Ils sont tous là, réunis autour de moi dans leurs beaux vêtements sombres. Je les regarde tous un par un. Certains visages sont fermés, on ne peut lire aucune émotion sur leurs traits tirés. Ils sont juste là, leur regard vitreux fixant un point invisible derrière moi. Mais ils sont là, c'est tout ce qui compte. D'autres ont les larmes aux yeux, ils pleurent même parfois, quand les perles salées leur échappent. C'est eux qui me rendent le plus triste, ils ont l'air effondrés. Puis il y a ceux qui écoute l'homme debout devant moi, qui rient discrètement en se remémorant ces souvenirs dont il parle.
Cet homme, parlons-en. Il est grand, imposant, et pourtant sa voix est faible, mal assurée. Il parle depuis cinq bonnes minutes devant la salle bondée de monde. Il n'y a pas assez de fauteuil pour tout le monde, alors des gens sont debout au fond, sur les côtés, dans les allées entre les chaises. Il parle, encore et encore. Il raconte ses souvenirs. Il fait même une blague. Quelques personnes rient. Puis un sanglot retentit. Quelqu'un tousse. Quelqu'un renifle. Chacun réagit différemment et pourtant tous sont unis, ensemble dans cette épreuve. Ils ne font qu'un. Un seul et même cœur brisé.
L'homme attrape une guitare qu'on lui tend. Il joue un accord et s'arrête. Il réessaie. S'arrête à nouveau. Il prend une profonde inspiration pour ravaler les pleurs qui menacent de lui échapper. Puis il recommence. Un accord, un autre, puis encore un autre, et tout s'enchaine. La musique retentit. Du blues. Il commence à chanter de sa voix magnifique, rocailleuse, et en même temps douce.

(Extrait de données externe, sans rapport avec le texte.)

(* ===== verification/SpinLocks.v ===== *)
(** * qspins.c: ticket locks and spin locks

    The two locks on their machine words, with the instructions of their assembler
    as the atomic steps of any number of threads; the order of the locks that a test
    thread takes, whose code is in [QspinsThreads]; the comparison of samples and the options of main, the rest of which
    is in [QspinsMain]. *)
From Stdlib Require Import ZArith Lia Bool String.
From stdpp Require Import base tactics list sets.
From S2P Require Import Prelude Libc.

(** ** The locks *)
Record tspinlock_t := mk_tspinlock { qhead : Z; qtail : Z }.
Record spinlock_t := mk_spinlock { slock : Z }.

Definition tspin_lock_init : tspinlock_t := mk_tspinlock 0 0.

(** [lock; xaddw]: the ticket and the lock. *)
Definition tspin_xadd (l : tspinlock_t) : Z * tspinlock_t :=
  (qhead l, mk_tspinlock (u16 (qhead l + 1)) (qtail l)).

(** The test of the waiting loop of [tspin_lock]. *)
Definition tspin_served (pos : Z) (l : tspinlock_t) : bool := pos =? qtail l.

Definition tspin_unlock (l : tspinlock_t) : tspinlock_t := mk_tspinlock (qhead l) (u16 (qtail l + 1)).

Definition spin_lock_init : spinlock_t := mk_spinlock 1.

(** [lock; decl], and whether [jns] is taken. *)
Definition spin_decl (l : spinlock_t) : bool * spinlock_t :=
  let v := u32 (slock l - 1) in (0 <=? s32 v, mk_spinlock v).

(** [cmpl $0] and [jle]: whether the loop goes back to the decrement. *)
Definition spin_seen (l : spinlock_t) : bool := 0 <? s32 (slock l).

Definition spin_unlock (l : spinlock_t) : spinlock_t := mk_spinlock 1.

(** ** Threads at one lock *)
Module ticket.
Inductive thread := TIdle | TWait (pos : Z) | THeld.

(** [taken] are the threads in the order of their tickets, [released] those that
    unlocked again, in order. *)
Record state := mk_state {
  lock : tspinlock_t; threads : list thread; taken : list nat; released : list nat
}.

Inductive step : state -> state -> Prop :=
| step_xadd i s pos l : threads s !! i = Some TIdle -> tspin_xadd (lock s) = (pos, l) ->
    step s (mk_state l (<[i := TWait pos]> (threads s)) (taken s ++ [i]) (released s))
| step_served i pos s : threads s !! i = Some (TWait pos) -> tspin_served pos (lock s) = true ->
    step s (mk_state (lock s) (<[i := THeld]> (threads s)) (taken s) (released s))
| step_unlock i s : threads s !! i = Some THeld ->
    step s (mk_state (tspin_unlock (lock s)) (<[i := TIdle]> (threads s)) (taken s) (released s ++ [i])).

Inductive reach (n : nat) : state -> Prop :=
| reach0 : reach n (mk_state tspin_lock_init (replicate n TIdle) [] [])
| reach_step s s' : reach n s -> step s s' -> reach n s'.
End ticket.

Module spin.
Inductive thread := SIdle | STry | SSpin | SHeld.

#[export] Instance thread_eq_dec : EqDecision thread.
Proof. solve_decision. Defined.

Record state := mk_state { lock : spinlock_t; threads : list thread }.

Inductive step : state -> state -> Prop :=
| step_call i s : threads s !! i = Some SIdle -> step s (mk_state (lock s) (<[i := STry]> (threads s)))
| step_decl i s ok l : threads s !! i = Some STry -> spin_decl (lock s) = (ok, l) ->
    step s (mk_state l (<[i := if (ok : bool) then SHeld else SSpin]> (threads s)))
| step_seen i s : threads s !! i = Some SSpin -> spin_seen (lock s) = true ->
    step s (mk_state (lock s) (<[i := STry]> (threads s)))
| step_unlock i s : threads s !! i = Some SHeld ->
    step s (mk_state (spin_unlock (lock s)) (<[i := SIdle]> (threads s))).

Inductive reach (n : nat) : state -> Prop :=
| reach0 : reach n (mk_state spin_lock_init (replicate n SIdle))
| reach_step s s' : reach n s -> step s s' -> reach n s'.
End spin.
#[export] Existing Instance spin.thread_eq_dec.

(** ** The test threads *)
Definition MAX_SAMPLES : nat := 32.
Definition NR_ITERS : nat := 100.

Inductive op := Lock (k : Z) | Unlock (k : Z).

(** The next lock of the ring. *)
Definition next_lock (num_threads k : Z) : Z := if num_threads <=? k + 1 then 0 else k + 1.

Fixpoint iterations (n : nat) (num_threads k : Z) : list op * Z :=
  match n with
  | O => ([], k)
  | S n =>
    let k' := next_lock num_threads k in
    let (ops, k2) := iterations n num_threads k' in (Unlock k :: Lock k' :: ops, k2)
  end.

(** The calls of a test thread, of either kind ([QspinsThreads]). *)
Definition thread_ops (num_threads cpu : Z) : list op :=
  let (ops, k) := iterations (MAX_SAMPLES * NR_ITERS) num_threads cpu in Lock cpu :: ops ++ [Unlock k].

Definition cmp_ull (d1 d2 : Z) : Z := if d2 <? d1 then 1 else if d1 <? d2 then -1 else 0.

(** ** Options *)
Inductive test_desc := TICKLOCK | SPINLOCK.
Inductive policy := SCHED_FIFO | SCHED_OTHER | SCHED_RR.
Record options := mk_options { num_threads : Z; sched_prio : Z; sched_policy : policy; tdesc : test_desc }.
Definition options0 : options := mk_options 1 90 SCHED_FIFO TICKLOCK.

Fixpoint parse_options (av : list (list Z)) (o : options) : options :=
  match av with
  | [] => o
  | a :: av =>
    if streq a (str "-n") then
      match av with
      | v :: av => parse_options av (mk_options (atoi v) (sched_prio o) (sched_policy o) (tdesc o))
      | [] => o
      end
    else if streq a (str "-p") then
      match av with
      | v :: av => parse_options av (mk_options (num_threads o) (atoi v) (sched_policy o) (tdesc o))
      | [] => o
      end
    else if streq a (str "-s") then parse_options av (mk_options (num_threads o) (sched_prio o) (sched_policy o) SPINLOCK)
    else if streq a (str "-F") then parse_options av (mk_options (num_threads o) (sched_prio o) SCHED_FIFO (tdesc o))
    else if streq a (str "-O") then parse_options av (mk_options (num_threads o) (sched_prio o) SCHED_OTHER (tdesc o))
    else if streq a (str "-R") then parse_options av (mk_options (num_threads o) (sched_prio o) SCHED_RR (tdesc o))
    else parse_options av o
  end.

(** The number of threads on [ncpus] processors. *)
Definition clamp_threads (ncpus : Z) (o : options) : options :=
  if ncpus <? num_threads o then mk_options ncpus (sched_prio o) (sched_policy o) (tdesc o) else o.

(** ** Proofs: the ticket lock *)
Section ticket_proofs.
Import ticket.

(** The threads between their ticket and their unlock, in order. *)
Record inv (n : nat) (s : state) (q : list nat) : Prop := {
  inv_len : length (threads s) = n;
  inv_tail : 0 <= qtail (lock s) < 2 ^ 16;
  inv_head : qhead (lock s) = u16 (qtail (lock s) + Z.of_nat (length q));
  inv_taken : taken s = released s ++ q;
  inv_nodup : NoDup q;
  inv_wait : forall j i, q !! j = Some i ->
    threads s !! i = Some (TWait (u16 (qtail (lock s) + Z.of_nat j))) \/ (j = O /\ threads s !! i = Some THeld);
  inv_idle : forall i t, threads s !! i = Some t -> t <> TIdle -> i ∈ q
}.

Lemma inv_queue_length n s q : inv n s q -> (length q <= n)%nat.
Proof.
  intros []. rewrite <- inv_len0, <- (length_seq (length (threads s)) 0). apply submseteq_length, NoDup_submseteq; [done|].
  intros i [j Hj]%list_elem_of_lookup. apply elem_of_seq.
  destruct (inv_wait0 j i Hj) as [Hi|[_ Hi]]; apply lookup_lt_Some in Hi; lia.
Qed.

Lemma u16_shift t j : 0 <= t < 2 ^ 16 -> 0 <= j < 2 ^ 16 -> u16 (t + j) = t -> j = 0.
Proof.
  unfold u16. intros Ht Hj He. pose proof (Z.div_mod (t + j) (2 ^ 16) ltac:(lia)).
  assert ((t + j) / 2 ^ 16 < 2) by (apply Z.div_lt_upper_bound; lia).
  assert (0 <= (t + j) / 2 ^ 16) by (apply Z.div_pos; lia).
  assert ((t + j) / 2 ^ 16 = 0 \/ (t + j) / 2 ^ 16 = 1) as [E|E] by lia; rewrite E in *; lia.
Qed.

Il retourne à sa place et c'est une femme, maigrelette, qui s'approche de moi. Elle pose la main sur mon couvercle dans un geste délicat, presque comme une caresse. Elle déglutit. Elle voudrait réussir à parler. Mais elle en est incapable. Alors une autre femme, un peu plus grande qu'elle, s'avance vers elle et la force à se rasseoir.
Le silence envahit la pièce. Personne n'ose bouger, parler, respirer même. Ils attendent tous de savoir ce qu'il va se passer. Une nouvelle femme, plus petite, se lève. Elle passe une main dans ses cheveux courts et frisés, replace ses lunettes sur son nez et se positionne devant l'assemblée. Ses mains, tenant un morceau de papier sur lequel elle a griffonné son discours, tremblent. Elle se racle la gorge et commence à lire le poème qu'elle a écrit. Tout le monde semble s'en émouvoir. Et le silence retombe en même temps que ses bras s'alignent le long de son corps. Elle recouvre sa place en titubant sous le poids écrasant de la peine.

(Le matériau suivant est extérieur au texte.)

(** The next batch has the tokens of the last one, in the order of the kernel. *)
Lemma batch_wait order n k fresh m : (forall l, order l ≡ₚ l) -> batch n k [] fresh -> NoDup fresh ->
  Forall (fun i => i < n)%nat fresh -> Z.of_nat n <= m -> exists k',
  sim_epoll_wait order m k = Ok (Z.of_nat <$> order fresh, k') /\ batch n k' (order fresh) [] /\
  NoDup (order fresh) /\ Forall (fun i => i < n)%nat (order fresh) /\ length (order fresh) = length fresh.
Proof.
  intros Ho [Hl Hc Ha] Hnd Hlt Hm.
  assert (Hf : filter (fun i => readable k i = true) (armed k) = fresh).
  { rewrite Ha. apply filter_all. intros x Hx.
    rewrite Forall_forall in Hlt. unfold readable. rewrite Hc by auto. cbn. rewrite (ind_in x fresh), ind_out by set_solver. done. }
  assert (Hp : order fresh ≡ₚ fresh) by apply Ho.
  assert (Hlen : length (order fresh) = length fresh) by (by rewrite Hp).
  assert (Hn : (length fresh <= n)%nat).
  { rewrite <- (length_seq n 0). apply NoDup_incl_length; [by apply NoDup_ListNoDup|].
    intros i Hi%list_elem_of_In. apply in_seq. rewrite Forall_forall in Hlt. specialize (Hlt i Hi). lia. }
  assert (Hlt' : Forall (fun i => i < n)%nat (order fresh)) by (by rewrite Hp).
  unfold sim_epoll_wait. rewrite Hf. rewrite take_ge, drop_ge by lia. eexists. split.
  { do 2 f_equal. clear -Hc Hlt'. induction Hlt' as [|i l Hi Hl IH]; [done|].
    cbn [omap list_omap fmap list_fmap]. rewrite Hc by done. cbn. f_equal. exact IH. }
  split; [|split; [by rewrite Hp|by split]]. split; [done| |done].
  intros i Hi. cbn [chans]. rewrite Hc by done. do 2 f_equal. rewrite !(ind_out i []) by set_solver.
  rewrite (ind_ext i (order fresh) fresh) by (by rewrite Hp). lia.
Qed.

(** ** Proofs: pipetest-4.c *)
Module pipetest_proofs.
Import pipetest.

Section runs.
Context (hard : Z) (order : list nat -> list nat) (order_perm : forall l, order l ≡ₚ l).
#[local] Existing Instance sim_kernel.
#[local] Instance the_kernel : Kernel sim := sim_kernel hard order.

Lemma pt_wp_sys {A} (m : M sim A) (s : state sim) a k (Q : A -> state sim -> Prop) :
  m (kern s) = Ok (a, k) -> Q a (mk_state k (count s) (writes s) (fired s) (errs s)) -> wp (sys m) s Q.
Proof. intros Hm HQ. unfold wp, sys. by rewrite Hm. Qed.

Lemma reader_at (i : nat) : reader (4 + 2 * Z.of_nat i) = Some i.
Proof.
  unfold reader. replace (Z.even _) with true by (rewrite Z.even_add, Z.even_mul; done).
  rewrite (proj2 (Z.leb_le 4 (4 + 2 * Z.of_nat i))) by lia. cbn [andb]. f_equal.
  replace (4 + 2 * Z.of_nat i - 4) with (Z.of_nat i * 2) by lia. rewrite Z.div_mul by lia. lia.
Qed.

Lemma writer_at (i : nat) : writer (5 + 2 * Z.of_nat i) = Some i.
Proof.
  unfold writer. replace (Z.odd _) with true by (rewrite Z.odd_add, Z.odd_mul; done).
  rewrite (proj2 (Z.leb_le 5 (5 + 2 * Z.of_nat i))) by lia. cbn [andb]. f_equal.
  replace (5 + 2 * Z.of_nat i - 5) with (Z.of_nat i * 2) by lia. rewrite Z.div_mul by lia. lia.
Qed.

Le défilé des orateurs semble terminé. Plus personne ne se lève. Une musique d'ambiance résonne dans la salle aux murs blancs, sobres. Un homme en costume noir prend la parole.
- Vous pouvez maintenant venir saluer une dernière fois Jean-Baptiste, dit-il. Déposer une fleur si vous le souhaitez, lui dire adieu et l'accompagner dans son dernier voyage.
Le calme retombe. Personne ne bouge. Il règne toujours cette ambiance pesante. L'air est saturé de tristesse, de désespoir et d'incompréhension. On entend quelques personnes renifler, se moucher, pleurer, gémir. D'autres sont toujours impassibles, incapable d'exprimer physiquement la douleur qu'ils ressentent intérieurement.
Soudain, la femme maigrelette se relève. Elle attrape une rose blanche dans son sac-à-main et s'avance vers moi d'un pas lent, réticent. Elle pose de nouveau la main sur mon couvercle en bois vernis. Puis elle se penche sur moi et dépose un baiser avant de déposer délicatement la fleur sur moi.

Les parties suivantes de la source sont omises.